L'HÉRITAGE NON DÉSIRÉ
Chapitre 23
Bordure extérieure, Tatooine
DIN DJARIN
Comme à l'ordinaire, il stationna son vaisseau à Mos Eisley et fut accueilli par une Peli Motto plus énergique et enthousiaste que jamais, même s'il ne savait que la chose était humainement possible. Avec fierté, cette dernière annonça à son client « le plus généreux » et « aux demandes les plus farfelus » qu'elle était à présent une femme mariée, et pas avec un Jawa.

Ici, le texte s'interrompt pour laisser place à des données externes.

(* ===== verification/Sfu.v ===== *)
(** * The row engine of the special function unit

    Models the row engine of golem/sfu/sfu.{h,cc}: attention tiles and row bands,
    whose rows pass the stages MAX, EXP/SUM and NORMALIZE in a few contexts that
    share arithmetic pipelines; the score and weight FIFOs with their ports; the
    online state of rows that spans tiles.  The arithmetic is that of [Softmax].

    A function of the code that looks up its worker again does so here.  Callbacks
    of the client and of the memory are effects, and what they call is a separate
    step.  The memory accepts an access by its tag, which is new for every try
    ([accepts]).  Using a worker after it is gone, and [std::map::at] without
    entry, are [fatal].  Memory and self link are bound before the first call.
    Statistics, high-water marks and log output are left out. *)

From S2P Require Import Prelude Telemetry Float32 Cluster ScoreFifo Effects Softmax.
#[local] Open Scope Z_scope.
#[local] Open Scope mach_scope.

(** ** Pipelines *)

Module Pipeline.
Record t := mk {
  latency : Z;
  initiationInterval : Z;
  queueDepth : Z;
  nextIssueCycle : Z;
  completionCycles : list Z
}.
#[export] Instance eta_t : Eta t := fun s =>
  mk (latency s) (initiationInterval s) (queueDepth s) (nextIssueCycle s) (completionCycles s).

Definition configure (l ii depth : Z) : t := mk (Z.max 1 l) (Z.max 1 ii) (Z.max 1 depth) 0 [].

Fixpoint retired (now : Z) (l : list Z) : list Z :=
  match l with [] => [] | x :: l' => if x <=? now then retired now l' else l end.
Definition retire (now : Z) (s : t) : t := s <| completionCycles := retired now (completionCycles s) |>.
Definition occupancy (s : t) : Z := Z.of_nat (length (completionCycles s)).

Un grand fracas de chute d'objets s'était alors fait entendre et le Twi'lek, anciennement majordome du maire de Espa, Mok Shaiz, était sorti de l'atelier de façon théâtrale, sous les applaudissements de son épouse.
Peli avait une nouvelle fois essayé d'adopter Grogu, ou plutôt essayé de l'acheter à Din, sans succès, pendant que le Mandalorien lui demandait de lui louer un speeder. A peine était-il sorti des hangars à vaisseaux, que Din avait eu la surprise d'être attrapé par l'épaule par Migs Mayfeld, qu'il avait presque oublié tellement il avait été silencieux.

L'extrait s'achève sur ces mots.